North Korea may also conduct more nuclear tests, including a “sixth, a seventh or an eighth” trial, Lee said, adding that the hardened stance comes amid “increasingly aggressive” drills by the US and South Korea.
Lee’s comment comes as North Korea conducted its fifth nuclear test month last month. In all, the nation has launched more than 20 ballistic missiles this year in an attempt to improve the delivery system for nuclear weapons, CBS News reported.
Lee said sanctions from the United Nations or pressure from the US would not stop North Korea’s effort to build a nuclear arsenal.
“We have to have nuclear weapons to protect our country, and it’s our policy to go nuclear,” Lee told NBC News.
Meanwhile, another North Korean official told NBC News that Pyongyang already has the capability to fire rockets that could reach the US mainland — something US and South Korean officials have said isn’t the case.
Hwang Yongnam, who is authorized to speak about North Korea’s missile program, said Pentagon officials are lying when they say North Korea can’t reach the continental US with a weapon.
But going nuclear isn’t the only lofty ambition for the hermit kingdom. Another North Korean official said Pyongyang is also launching rockets to send satellites into space.
“In the future, our goal is not just going to the moon, but to other planets,” Ri Won Hyok, a senior official for North Korea’s space program, told NBC News.
Ri denied claims that North Korea’s rocket program had been helped by the Russians or Iranians, saying “it’s 100 percent our own.”
US officials believe that North Korea’s launches thus far have not included any fully functioning satellites.

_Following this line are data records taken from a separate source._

Lemma keeps_advance c id action stamp : keeps (advance c id action stamp).
Proof.
  unfold advance, advance_build. preserve.
Qed.

Lemma keeps_RecordItemLocation c id location : keeps (RecordItemLocation_ c id location).
Proof.
  unfold RecordItemLocation_, location_build. preserve.
Qed.

Lemma keeps_timeout testNow id : keeps (Mutate Apply id (timeout_build testNow id)).
Proof.
  apply keeps_Mutate; [preserve|]. intros. unfold timeout_build, lockedLifecycleTime. preserve.
Qed.

Lemma keeps_expire testNow id : keeps (Mutate Apply id (expire_build testNow)).
Proof.
  apply keeps_Mutate; [preserve|]. intros. unfold expire_build, lockedLifecycleTime. preserve.
Qed.

Lemma keeps_canPropose o now : keeps (canPropose o now).
Proof. unfold canPropose. preserve. Qed.
Lemma keeps_metadata o caller action now : keeps (metadata o caller action now).
Proof. unfold metadata. preserve. Qed.
#[local] Hint Resolve keeps_canPropose keeps_metadata : preserves.

Lemma keeps_propose caller id credits scope key hash now o offers :
  keeps (propose caller id credits scope key hash now o offers).
Proof. unfold propose. preserve. Qed.
#[local] Hint Resolve keeps_propose : preserves.

Lemma keeps_MakeOffer caller id credits key : keeps (MakeOffer caller id credits key).
Proof.
  unfold MakeOffer, assign_mutate, make_offer_build, lock_scope, validated_build. preserve.
Qed.

Lemma keeps_replay_acceptance caller id key hash stored :
  keeps (replay_acceptance caller id key hash stored).
Proof. unfold replay_acceptance. preserve. Qed.
Lemma keeps_reject_acceptance caller id scope key hash now o cause :
  keeps (reject_acceptance caller id scope key hash now o cause).
Proof. unfold reject_acceptance. preserve. Qed.
Lemma keeps_begin_acceptance caller id scope key hash now o :
  keeps (begin_acceptance caller id scope key hash now o).
Proof. unfold begin_acceptance. preserve. Qed.
Lemma keeps_admission o now : keeps (admission o now).
Proof. unfold admission. preserve. Qed.
#[local] Hint Resolve keeps_replay_acceptance keeps_reject_acceptance keeps_begin_acceptance
  keeps_admission : preserves.

Lemma keeps_accept_order_tx configured caller id key :
  keeps (accept_order_tx configured caller id key).
Proof.
  unfold accept_order_tx, assign_mutate, accept_order_build, lock_scope, validated_build. preserve.
Qed.

Lemma keeps_begin_counteroffer configured caller offerID o offers :
  keeps (begin_counteroffer configured caller offerID o offers).
Proof. unfold begin_counteroffer. preserve. Qed.
#[local] Hint Resolve keeps_begin_counteroffer : preserves.

Lemma keeps_accept_offer_tx configured caller offerID id :
  keeps (accept_offer_tx configured caller offerID id).
Proof.
  unfold accept_offer_tx. apply keeps_assign_mutate. intros. unfold accept_offer_build. preserve.
Qed.

Lemma keeps_claim attemptID id : keeps (assign_mutate id None (claim_build attemptID id)).
Proof. apply keeps_assign_mutate. intros. unfold claim_build. preserve. Qed.

Lemma keeps_resolve w ob o offers now : keeps (resolve w ob o offers now).
Proof. unfold resolve, resolveOffer. preserve. Qed.
#[local] Hint Resolve keeps_resolve : preserves.

Lemma keeps_finish attemptID id claimed ob :
  keeps (assign_mutate id None (finish_build attemptID claimed ob)).
Proof. apply keeps_assign_mutate. intros. unfold finish_build. preserve. Qed.

Lemma keeps_result caller attemptID id :
  keeps (assign_mutate id None (result_build caller attemptID)).
Proof. apply keeps_assign_mutate. intros. unfold result_build. preserve. Qed.

Lemma keeps_retain key operation : keeps (retain key operation).
Proof. unfold retain. preserve. Qed.
#[local] Hint Resolve keeps_retain : preserves.

Lemma keeps_admit_cancellation configured key caller reason now o offers :
  keeps (admit_cancellation configured key caller reason now o offers).
Proof.
  unfold admit_cancellation, begin_withdrawal, begin_cancellation, supersede, fence_active. preserve.
Qed.
Lemma keeps_replay_cancellation k caller id reason stored :
  keeps (replay_cancellation k caller id reason stored).
Proof. unfold replay_cancellation. preserve. Qed.
Lemma keeps_join_pending key caller reason pending : keeps (join_pending key caller reason pending).
Proof. unfold join_pending. preserve. Qed.
#[local] Hint Resolve keeps_admit_cancellation keeps_replay_cancellation keeps_join_pending : preserves.

Lemma keeps_cancel_tx configured q revision : keeps (cancel_tx configured q revision).
Proof.
  unfold cancel_tx. apply keeps_cancel_mutate. intros. unfold cancel_build. preserve.
Qed.

Lemma keeps_claim_cancellation operationID id :
  keeps (cancel_mutate id None (claim_cancellation_build operationID)).
Proof. apply keeps_cancel_mutate. intros. unfold claim_cancellation_build. preserve. Qed.

Lemma keeps_finish_cancellation operationID id claimed view :
  keeps (cancel_mutate id None (finish_cancellation_build operationID claimed view)).
Proof. apply keeps_cancel_mutate. intros. unfold finish_cancellation_build. preserve. Qed.

Lemma keeps_cancellation_result operationID id :
  keeps (cancel_mutate id None (cancellation_result_build operationID)).
Proof. apply keeps_cancel_mutate. intros. unfold cancellation_result_build. preserve. Qed.

End steps.

#[export] Hint Resolve keeps_Apply keeps_LockOrder keeps_Relationships keeps_require_aggregate
  keeps_remember keeps_remember_opt keeps_ProofServerTime keeps_HasPendingDelivery
  keeps_LockIdempotencyCaller keeps_FindIdempotencyKey keeps_InsertIdempotencyKey
  keeps_DeleteIdempotencyKey : preserves.
#[export] Hint Extern 1 (preserves (full_inv _) (modify _)) => apply keeps_bookkeeping; done : preserves.
#[export] Hint Extern 1 (preserves (full_inv _) (exec_unit _)) =>
  apply keeps_exec_unit; eauto with preserves : preserves.
#[export] Hint Extern 1 (preserves (full_inv _) (exec _)) =>
  apply keeps_exec; eauto with preserves : preserves.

North Korea’s ballistic program took a step backward Saturday, when a ballistic missile fired from an airfield in the western city of Kusong immediately exploded after launch. Bloomberg.com reports the projectile was believed to be a mid-range weapon capable of hitting US military bases in Guam or Japan, likely a Musudan missile.
“The failed launch shows North Korea’s launch capability isn’t perfect, so Kim Jong Un might fire a Musudan again or any other missile soon given his temper,” Yoo Dong Ryul, president of Korea Institute of Liberal Democracy in Seoul, told Bloomberg.
The “illegal provocation,” an apparent violation of United Nations Security Council resolutions, was strongly condemned by South Korea, according to a statement from its Joint Chiefs of Staff.
The US and its allies are looking for stronger measures to counteract North Korea’s nuclear ambitions after sanctions imposed by the Security Council in March failed to slow Pyongyang’s pace.
Saturday’s failed launch has thrust the situation into a “new phase,” Japan’s Defense Minister Tomoni Inada said on a television program in Fuji on Sunday. Tokyo is seeking a new response to the threat, Bloomberg reported.